● Description of the task
Print the records below word for word, beginning with the first line and ending once the line containing "foldl (λ r rt, r" is printed.

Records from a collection
(* ===== verification/Mounting.v ===== *)
(** Routes a deployment adds: [serve/mount.go] of the estate and [extension/] of the door.

    A multiplexer is the list of what was registered with it; registering a pattern that
    conflicts with one before it panics. *)
From S2P Require Import Prelude.

(** ** [http.ServeMux] *)

Section mux.
(** [conflicts] is the multiplexer's rule: at least the same pattern twice. *)
Context {H : Type} (conflicts : string → string → bool).

Definition ServeMux : Type := list (string * H).
Definition HandleFunc (mux : ServeMux) (pattern : string) (handler : H) : option ServeMux :=
  if existsb (λ r, conflicts r.1 pattern) mux then None else Some (mux ++ [(pattern, handler)]).

(** ** [extension.Routes] *)

Record Route := mkRoute {
  rt_Method : string;
  rt_Pattern : string;
  rt_Handler : H;
}.
(** A router takes a route or panics. *)
Definition MountRoutes {R} (route : R → string → string → H → option R) (rs : list Route) (r : R) : option R :=
  foldl (λ r rt, r ← r; route r (rt_Method rt) (rt_Pattern rt) (rt_Handler rt)) (Some r) rs.
(** The router that registers a method and a path as a multiplexer reads them. *)
Definition mux_route (mux : ServeMux) (method pattern : string) (handler : H) : option ServeMux :=
  HandleFunc mux (method +:+ " " +:+ pattern) handler.

(** ** [serve.mount] *)

(** What a deployment's routes are given; [D], [C] and [F] are the door, the resolver of
    callers and the reader of footprints of the estate. *)
Context {D C F : Type}.
Record mountParts := mkMountParts {
  mp_door : D;
  mp_callers : C;
  mp_footprints : F;
}.
Record Mounting := mkMounting {
  mo_Mux : ServeMux;
  mo_Door : D;
  mo_Callers : C;
  mo_Footprints : F;
}.
Definition mount (mux : ServeMux) (engine_Routes : ServeMux → option ServeMux) (built : mountParts)
    (routes : option (Mounting → option ServeMux)) : option ServeMux :=
  mux ← engine_Routes mux;
  match routes with
  | None => Some mux
  | Some routes => routes (mkMounting mux (mp_door built) (mp_callers built) (mp_footprints built))
  end.

(** ** What is registered *)

Definition pattern_of (rt : Route) : string := rt_Method rt +:+ " " +:+ rt_Pattern rt.

(** Mounting registers the routes in their order, after what was there, each without a
    conflict with any before it; or it panics. *)
Lemma MountRoutes_exactly rs mux mux' :
  MountRoutes mux_route rs mux = Some mux' ↔
  mux' = mux ++ map (λ rt, (pattern_of rt, rt_Handler rt)) rs ∧
  ∀ before rt after, rs = before ++ rt :: after →
    Forall (λ r, conflicts r.1 (pattern_of rt) = false) (mux ++ map (λ rt, (pattern_of rt, rt_Handler rt)) before).
Proof.
  revert mux'. induction rs as [|rt rs IH] using rev_ind; intros mux'.
  - cbn. rewrite app_nil_r. split; [intros [= <-]; split; [done|by intros [|] ? ? [=]]|by intros [-> _]].
  - unfold MountRoutes in *. rewrite foldl_app. cbn [foldl]. rewrite bind_Some. split.
    + intros (m & Hm & Hr). apply IH in Hm as [-> Hc]. unfold mux_route, HandleFunc in Hr.
      destruct (existsb _ _) eqn:E; [done|]. injection Hr as <-. rewrite map_app, <- app_assoc. split; [done|].
      intros before x after Heq. destruct after as [|y after _] using rev_ind.
      * apply app_inj_tail in Heq as [-> ->]. apply Forall_forall. intros r Hr. apply not_true_iff_false. intros Hconf.
        assert (existsb (λ r, conflicts r.1 (pattern_of x)) (mux ++ map (λ rt, (pattern_of rt, rt_Handler rt)) before) = true) as Hex.
        { apply existsb_exists. exists r. split; [by apply list_elem_of_In|done]. }
        unfold pattern_of in Hex at 1. by rewrite Hex in E.
      * rewrite app_comm_cons, app_assoc in Heq. apply app_inj_tail in Heq as [Heq _]. by apply (Hc before x after).
    + intros [-> Hc]. exists (mux ++ map (λ rt, (pattern_of rt, rt_Handler rt)) rs). split.
      * apply IH. split; [done|]. intros before x after ->. apply (Hc before x (after ++ [rt])). by rewrite <- app_assoc.
      * unfold mux_route, HandleFunc. rewrite map_app, app_assoc. cbn [map].
        assert (existsb (λ r, conflicts r.1 (rt_Method rt +:+ " " +:+ rt_Pattern rt)) (mux ++ map (λ rt, (pattern_of rt, rt_Handler rt)) rs) = false) as ->; [|done].
        apply not_true_iff_false. intros (r & Hr & Hconf)%existsb_exists. specialize (Hc rs rt [] eq_refl).
        rewrite Forall_forall in Hc. apply list_elem_of_In in Hr. specialize (Hc r Hr). unfold pattern_of in Hc. congruence.
Qed.

(** The engine's own routes come first: whatever a deployment mounts, they stay as they are,
    and a deployment that names one of their patterns again panics as it starts. *)
Lemma engine_routes_stay mux engine built rs mux' own :
  (∀ p, conflicts p p = true) → engine mux = Some own →
  mount mux engine built (Some (λ m, MountRoutes mux_route rs (mo_Mux m))) = Some mux' →
  mux' = own ++ map (λ rt, (pattern_of rt, rt_Handler rt)) rs ∧ ∀ rt, rt ∈ rs → pattern_of rt ∉ map fst own.
Proof.
  intros Hself He Hm. unfold mount in Hm. rewrite He in Hm. cbn in Hm. apply MountRoutes_exactly in Hm as [-> Hc]. split; [done|].
  intros rt (before & after & ->)%list_elem_of_split (r & Heq & Hr)%elem_of_map. specialize (Hc before rt after eq_refl).
  rewrite Forall_forall in Hc. specialize (Hc r). rewrite elem_of_app in Hc. specialize (Hc (or_introl Hr)).
  rewrite Heq in Hc. by rewrite Hself in Hc.
Qed.
End mux.

(** ** Examples *)

Definition same (a b : string) : bool := a =s? b.
Definition demo_engine (mux : list (string * nat)) : option (list (string * nat)) := HandleFunc same mux "GET /api/estate" 1.
Definition demo_parts : mountParts := mkMountParts tt tt tt.

Example a_deployment_adds_a_route :
  mount [] demo_engine demo_parts (Some (λ m, MountRoutes (mux_route same) [mkRoute "GET" "/hello" 2] (mo_Mux m))) =
    Some [("GET /api/estate", 1); ("GET /hello", 2)].
Proof. reflexivity. Qed.
Example a_duplicate_panics :
  mount [] demo_engine demo_parts (Some (λ m, MountRoutes (mux_route same) [mkRoute "GET" "/api/estate" 2] (mo_Mux m))) = None.
Proof. reflexivity. Qed.
(** * Basket construction and frequent-itemset mining of the VAERS pipeline

    Shallow embedding of [src/proj_code_pkg/freq_itemsets.py],
    [src/proj_code_pkg/vaers_csv.py] and [src/cloud_function/main.py].

    Python values as the code sees them:
    - a float column ([AGE_YRS], read with dtype float) is a rational number
      or NaN; every comparison with NaN is [False];
    - a string column ([STATE], [SEX], the Y/N flags, [VAX_NAME],
      [SYMPTOM1..5]) holds a [str] or the missing marker (NaN / pd.NA);
      [option string] with [None] for the missing marker;
    - the result of [convert_to_labeled_item] is a label or [pd.NA], again an
      [option string]. *)

From Stdlib Require Import PeanoNat String List QArith Bool Lia Lqa Permutation Sorted.
Import ListNotations.
Open Scope string_scope.

(** ** Python scalars *)

Inductive pyfloat : Type :=
| PNum (q : Q)
| PNaN.

(** [x < c] on a Python float: false whenever [x] is NaN. *)
Definition py_lt (x : pyfloat) (c : Q) : bool :=
  match x with
  | PNum q => negb (Qle_bool c q)
  | PNaN => false
  end.

(** A string cell of a dataframe: [None] is the missing marker. *)
Definition pystr := option string.

(** [a == b] between a cell and a string literal: NaN equals nothing. *)
Definition py_str_eq (x : pystr) (lit : string) : bool :=
  match x with
  | Some s => String.eqb s lit
  | None => false
  end.
(** *** [Run], continued *)

(** X15: with a positive push interval [Run] returns exactly when the
    cancellation is in its schedule and otherwise stays in its loop; it
    closes the client once when it returns and never before. *)
Theorem Run_returns_iff_cancelled (now : Z) (s : list sched) (w : World) :
  0 < PushInterval (Config_ (col w)) ->
  fst (Run now s w) = (if cancelled s then Returned else Waiting) /\
  closes (client_calls (appended w (snd (Run now s w)))) =
    (if cancelled s then 1%nat else 0%nat).
Proof.
  intros Hp. rewrite (Run_unfold now s w Hp).
  match goal with
  | |- context [Run_loop s ?W] =>
      destruct (Run_loop_closes s W) as (evs & Ht & Hc);
      pose proof (Run_loop_outcome_cancelled s W) as Ho
  end.
  rewrite Ho in Hc |- *. split; [reflexivity|].
  cbn [trace] in Ht. rewrite <- app_assoc in Ht.
  rewrite (appended_eq _ _ _ Ht).
  change (closes (client_calls evs) = if cancelled s then 1%nat else 0%nat).
  rewrite Hc. now destruct (cancelled s).
Qed.

Lemma producer_samples_app (s1 s2 : list sched) :
  producer_samples (s1 ++ s2) = producer_samples s1 ++ producer_samples s2.
Proof.
  induction s1 as [|ev s1 IH]; [reflexivity|].
  destruct ev as [containers|k]; cbn [app producer_samples].
  - now rewrite IH, app_assoc.
  - exact IH.
Qed.

(** Once the cancellation has been served the loop does nothing more: of
    what the schedule still holds only the producers' samples matter, and
    they go to the buffer. *)
Lemma Run_loop_after_cancellation (s1 s2 : list sched) (w : World) :
  cancelled s1 = true ->
  Run_loop (s1 ++ s2) w =
    (Returned,
     with_buffer
       (buffer (col (snd (Run_loop s1 w))) ++ producer_samples s2)
       (snd (Run_loop s1 w))).
Proof.
  revert w. induction s1 as [|ev s1 IH]; intros w Hc; [discriminate|].
  destruct ev as [containers|[|]]; cbn [app Run_loop cancelled] in *;
    unfold bind.
  - destruct (Collect containers w) as [[] w1]. now apply IH.
  - destruct (pushMetrics w) as [batch w1]. now apply IH.
  - destruct (pushMetrics w) as [batch w1].
    rewrite !late_collects_spec, !finish_unfold, producer_samples_app.
    cbn [with_buffer col buffer trace snd]. unfold ret.
    now rewrite app_assoc.
Qed.

(** X16: once [Run] has served the cancellation nothing that follows makes
    it act again: ticks and further cancellations scheduled after it are
    never served, so the trace (client calls and log entries) is that of
    the run up to the cancellation, and the only effect of what follows is
    that the samples producers still hand to [Collect] are added to the
    buffer, where they stay unsent. *)
Theorem Run_stops_at_cancellation (now : Z) (s1 s2 : list sched) (w : World) :
  0 < PushInterval (Config_ (col w)) ->
  cancelled s1 = true ->
  Run now (s1 ++ s2) w =
    (Returned,
     with_buffer
       (buffer (col (snd (Run now s1 w))) ++ producer_samples s2)
       (snd (Run now s1 w))).
Proof.
  intros Hp Hc. rewrite !(Run_unfold now _ w Hp).
  now apply Run_loop_after_cancellation.
Qed.

Lemma emissions_app (c : Collector) (d1 d2 : list Sample) :
  emissions c (d1 ++ d2) = emissions c d1 ++ emissions c d2.
Proof. unfold emissions. apply omap_app. Qed.

Lemma filter_emissions (c : Collector) (data : list Sample) :
  List.filter is_emission (emissions c data) = emissions c data.
Proof.
  induction data as [|entry data IH]; [reflexivity|].
  unfold emissions. cbn [omap list_omap].
  destruct (emission c entry) as [cl|] eqn:E; [|exact IH].
  apply emission_is_emission in E.
  change (List.filter is_emission (cl :: emissions c data) =
          cl :: emissions c data).
  cbn [List.filter]. now rewrite E, IH.
Qed.

Lemma filter_pushed_calls (c : Collector) (b : list Sample) :
  List.filter is_emission
    (match b with
     | [] => []
     | _ :: _ => emissions c b ++ [statsd.Flush]
     end) = emissions c b.
Proof.
  destruct b as [|x b]; [reflexivity|].
  rewrite List.filter_app, filter_emissions. cbn [List.filter is_emission].
  apply app_nil_r.
Qed.

(** Every sample handed to the loop before the cancellation's swap is
    dispatched or still buffered; after the cancellation the buffer holds
    what was collected after that swap. *)
Lemma Run_loop_conserves (s : list sched) (w : World) :
  exists evs,
    trace (snd (Run_loop s w)) = trace w ++ evs /\
    (cancelled s = false ->
     List.filter is_emission (client_calls evs) ++
       emissions (col w) (buffer (col (snd (Run_loop s w)))) =
       emissions (col w) (buffer (col w) ++ ingested_until_done s)) /\
    (cancelled s = true ->
     List.filter is_emission (client_calls evs) =
       emissions (col w) (buffer (col w) ++ ingested_until_done s) /\
     buffer (col (snd (Run_loop s w))) = collected_after_done s).
Proof.
  revert w. induction s as [|ev s IH]; intros w.
  - exists []. cbn. rewrite !app_nil_r. split; [reflexivity|].
    split; [reflexivity|discriminate].
  - destruct ev as [containers|[|]];
      cbn [Run_loop cancelled ingested_until_done collected_after_done];
      unfold bind.
    + rewrite Collect_spec.
      destruct (IH (with_buffer (buffer (col w) ++ samples_of containers) w))
        as (evs & Ht & Hn & Hc).
      exists evs. split; [exact Ht|].
      assert (Hem : forall d,
        emissions
          (col (with_buffer (buffer (col w) ++ samples_of containers) w)) d =
        emissions (col w) d) by (intros; now apply emissions_FilterTags).
      split.
      * intros Hcan. specialize (Hn Hcan). rewrite !Hem in Hn.
        cbn [with_buffer col buffer] in Hn. now rewrite Hn, app_assoc.
      * intros Hcan. destruct (Hc Hcan) as [He Hb]. rewrite !Hem in He.
        cbn [with_buffer col buffer] in He. split; [|exact Hb].
        now rewrite He, app_assoc.
    + destruct (pushMetrics_spec w) as (evs1 & -> & Hcalls).
      destruct (IH {| col := col (with_buffer [] w); trace := trace w ++ evs1 |})
        as (evs2 & Ht & Hn & Hc).
      assert (Hem : forall d,
        emissions (col (with_buffer [] w)) d = emissions (col w) d)
        by (intros; now apply emissions_FilterTags).
      cbn [col] in Hn, Hc.
      cbn [snd with_buffer col buffer trace] in *.
      exists (evs1 ++ evs2). split; [now rewrite Ht, app_assoc|].
      rewrite client_calls_app, List.filter_app, Hcalls, filter_pushed_calls.
      split.
      * intros Hcan. specialize (Hn Hcan). rewrite !Hem in Hn.
        rewrite <- app_assoc, Hn. cbn [app]. now rewrite emissions_app.
      * intros Hcan. destruct (Hc Hcan) as [He Hb]. rewrite !Hem in He.
        split; [|exact Hb]. rewrite He. cbn [app]. now rewrite emissions_app.
    + destruct (Run_loop_done s w) as (evs & Hd & Hcalls).
      cbn [Run_loop] in Hd. unfold bind in Hd. rewrite Hd.
      cbn [snd with_buffer col buffer trace].
      exists evs. split; [reflexivity|]. split; [discriminate|].
      intros _. split; [|reflexivity].
      rewrite Hcalls, List.filter_app, filter_pushed_calls.
      cbn [List.filter is_emission]. now rewrite !app_nil_r.
Qed.
(** * Auto-Reversi: the game engine (game.py) and the search engine (bot.py)

    A shallow embedding of the two Python classes [Game] and [ReversiBot]
    and the properties of their documented behaviour.

    Python features that matter for the properties are modelled explicitly:
    - list indexing accepts negative indices (counted from the end) and
      raises [IndexError] outside [-len, len);
    - a [dict] is an insertion-ordered association list, and a missing key
      raises [KeyError];
    - [assert] raises [AssertionError];
    - a [while] loop is run with a bound on the number of iterations
      ("fuel"); running out of fuel for every bound is non-termination;
    - methods of [Game] mutate the object: they are computations in a state
      and exception monad over the record of the object's fields, so that the
      mutations made before an exception is raised stay visible. *)

From Stdlib Require Import ZArith List Bool Lia.
Import ListNotations.
Open Scope Z_scope.

(** ** Outcomes of Python computations *)

Inductive exn : Type := KeyError | IndexError | AssertionError | TypeError.

Inductive res (A : Type) : Type :=
| Ok (a : A)
| Raise (e : exn)
| OutOfFuel.

Arguments Ok {A} a.
Arguments Raise {A} e.
Arguments OutOfFuel {A}.

Definition rbind {A B : Type} (m : res A) (k : A -> res B) : res B :=
  match m with
  | Ok a => k a
  | Raise e => Raise e
  | OutOfFuel => OutOfFuel
  end.

Declare Scope res_scope.
Delimit Scope res_scope with res.
Notation "x <- m ;; k" := (rbind m (fun x => k))
  (at level 100, m at next level, right associativity) : res_scope.
Notation "' p <- m ;; k" := (rbind m (fun p => k))
  (at level 100, p pattern, m at next level, right associativity) : res_scope.

Definition rmap {A B : Type} (f : A -> B) (m : res A) : res B :=
  rbind m (fun a => Ok (f a)).

(** [while cond: body] over a loop state [S]; the condition may itself
    raise. *)
Fixpoint while {S : Type} (fuel : nat) (cond : S -> res bool)
    (body : S -> res S) (s : S) : res S :=
  match fuel with
  | O => OutOfFuel
  | Datatypes.S n =>
      rbind (cond s) (fun b =>
        if b then rbind (body s) (while n cond body) else Ok s)
  end.
Lemma comprehension_app {A B : Type} (cond : A -> result bool) (elt : A -> result B)
    (xs ys : list A) :
  comprehension cond elt (xs ++ ys)
  = result_bind (comprehension cond elt xs) (fun out_xs =>
      result_bind (comprehension cond elt ys) (fun out_ys => Ok (out_xs ++ out_ys))).
Proof.
  induction xs as [|x xs IH].
  - cbn [app comprehension result_bind]. by destruct (comprehension cond elt ys).
  - rewrite <- app_comm_cons, !comprehension_cons.
    destruct (cond x) as [[|]|e]; cbn [result_bind]; [|exact IH|reflexivity].
    destruct (elt x) as [y|e]; [|reflexivity]. cbn [result_bind]. rewrite IH.
    destruct (comprehension cond elt xs) as [out_xs|e]; [|reflexivity].
    cbn [result_bind]. by destruct (comprehension cond elt ys).
Qed.

(** ** renderPrompt on lists: success, failure and shape *)

(** X1. [_render_prompt] returns a list for a list of elements exactly when
    every element is a dict that is a system message, or a dict with a
    content whose role is user or assistant; the list is then the rendering
    of the user and assistant messages in order.  A [Message] object, a dict
    without a role, a dict that misses its content and any other role make
    the whole call raise, whatever the other elements are. *)
Theorem render_prompt_succeeds_iff (getattr_global : Binding -> string -> result string)
    (items : list PyObject) (out : list jvalue) :
  _render_prompt getattr_global (PromptObjects items) = Ok out
  <-> Forall renders_or_drops items /\ out = omap spec_entry items.
Proof.
  rewrite render_prompt_objects_eq. split; [apply comprehension_ok_inv|].
  intros [Hall ->]. by apply comprehension_ok.
Qed.

Lemma system_dict_entry (i : PyObject) :
  renders_or_drops i ->
  spec_entry i = None <-> exists d, i = DictObj d /\ d !! "role" = Some "system".
Proof.
  destruct i as [m|d]; [done|]. intros Hi. split.
  - intros Hnone. exists d. split; [reflexivity|].
    destruct Hi as [Hsys|[[text Ht] [Hr|Hr]]]; [exact Hsys|..];
      unfold spec_entry in Hnone; rewrite Hr, Ht in Hnone;
      cbn [mbind option_bind] in Hnone.
    + by rewrite bool_decide_true in Hnone by done.
    + rewrite bool_decide_false in Hnone by discriminate.
      by rewrite bool_decide_true in Hnone by done.
  - intros (d' & Hd & Hsys). injection Hd as <-. unfold spec_entry.
    rewrite Hsys. cbn [mbind option_bind].
    destruct (d !! "content"); cbn [mbind option_bind]; [|reflexivity].
    by rewrite !bool_decide_false by discriminate.
Qed.

(** X2. [_render_prompt] returns the empty list exactly for a list made
    only of dicts that are system messages (the empty list included): such a
    conversation renders to no contents, without an error.  For [Message]
    objects the empty list is the only one it returns anything for. *)
Theorem render_prompt_empty_iff (getattr_global : Binding -> string -> result string) :
  (forall items : list PyObject,
     _render_prompt getattr_global (PromptObjects items) = Ok []
     <-> Forall (fun i => exists d, i = DictObj d /\ d !! "role" = Some "system") items)
  /\ (forall (messages : list Message) (out : list jvalue),
        _render_prompt getattr_global (PromptMessages messages) = Ok out
        <-> messages = [] /\ out = []).
Proof.
  split.
  - intros items. rewrite render_prompt_objects_eq. split.
    + intros Hok. apply comprehension_ok_inv in Hok as [Hall Hnil].
      induction Hall as [|i rest Hi _ IH]; [constructor|].
      cbn [omap list_omap] in Hnil.
      destruct (spec_entry i) eqn:Hentry; [discriminate|].
      constructor; [by apply system_dict_entry|by apply IH].
    + intros Hall.
      assert (Hwf : Forall renders_or_drops items).
      { eapply Forall_impl; [exact Hall|]. intros i (d & -> & Hsys). by left. }
      rewrite (comprehension_ok items Hwf). f_equal.
      induction Hall as [|i rest Hi _ IH]; [reflexivity|].
      apply Forall_cons in Hwf as [Hwi Hwf]. cbn [omap list_omap].
      apply (system_dict_entry i Hwi) in Hi. rewrite Hi. by apply IH.
  - intros messages out. destruct messages as [|m rest].
    + split; [intros Hok; by injection Hok as <-|by intros [_ ->]].
    + rewrite render_prompt_messages_eq, fmap_cons, comprehension_message_object.
      split; [discriminate|by intros [? _]].
Qed.

Lemma spec_entry_shape (i : PyObject) (entry : jvalue) :
  spec_entry i = Some entry ->
  exists text r : string,
    entry = JObject [("parts", JArray [JObject [("text", JString text)]]);
                     ("role", JString r)]
    /\ (r = "user" \/ r = "model").
Proof.
  destruct i as [m|d]; [discriminate|]. unfold spec_entry.
  destruct (d !! "role") as [r|]; [|discriminate].
  destruct (d !! "content") as [text|]; [|discriminate].
  cbn [mbind option_bind].
  destruct (bool_decide (r = "user")); [|destruct (bool_decide (r = "assistant"))];
    intros Hsome; try discriminate;
    injection Hsome as <-; eexists _, _; (split; [reflexivity|]); auto.
Qed.
Definition decode (bs : list byte) : result FSNode :=
  match bs with
  | [] => Err (Errorf "unexpected EOF")
  | t :: r =>
      match tag t with
      | Some ty => Ok (mkFSNode ty (size r))
      | None => Err (Errorf "unknown data type")
      end
  end.

(** The DAG service is a flag, which the modifier stores nowhere and does
    not consult.  The modifier keeps the node it was made from; like the
    one of go-unixfs it takes a ProtoNode and a RawNode, with [RawLeaves]
    set from the Cid version, and refuses any other node. *)
Definition new_modifier (nd : Node) (_ : bool) (_ : unit) :
    result (Mod.DagModifier Node) :=
  match nd with
  | ProtoNode v _ | RawNode v _ => Ok (Mod.mk nd (0 <? v))
  | OtherNode _ _ => Err ErrNotUnixfs
  end.

Definition collaborators : Collaborators :=
  {| childCloser := unit;
     DAGService := bool;
     SplitterGen := unit;
     ModState := Node;
     FSNodeFromBytes := decode;
     DefaultSplitter := tt;
     NewDagModifier := new_modifier |}.

Definition file (nd : Node) (dserv : bool) : File (C := collaborators) :=
  mkFile (mkInode (C := collaborators) "a.txt" tt dserv)
         RWMutex.unlocked nd Mutex.unlocked false.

● Response to the exercise
(* ===== verification/Mounting.v ===== *)
(** Routes a deployment adds: [serve/mount.go] of the estate and [extension/] of the door.

    A multiplexer is the list of what was registered with it; registering a pattern that
    conflicts with one before it panics. *)
From S2P Require Import Prelude.

(** ** [http.ServeMux] *)

Section mux.
(** [conflicts] is the multiplexer's rule: at least the same pattern twice. *)
Context {H : Type} (conflicts : string → string → bool).

Definition ServeMux : Type := list (string * H).
Definition HandleFunc (mux : ServeMux) (pattern : string) (handler : H) : option ServeMux :=
  if existsb (λ r, conflicts r.1 pattern) mux then None else Some (mux ++ [(pattern, handler)]).

(** ** [extension.Routes] *)

Record Route := mkRoute {
  rt_Method : string;
  rt_Pattern : string;
  rt_Handler : H;
}.
(** A router takes a route or panics. *)
Definition MountRoutes {R} (route : R → string → string → H → option R) (rs : list Route) (r : R) : option R :=
  foldl (λ r rt, r ← r; route r (rt_Method rt) (rt_Pattern rt) (rt_Handler rt)) (Some r) rs.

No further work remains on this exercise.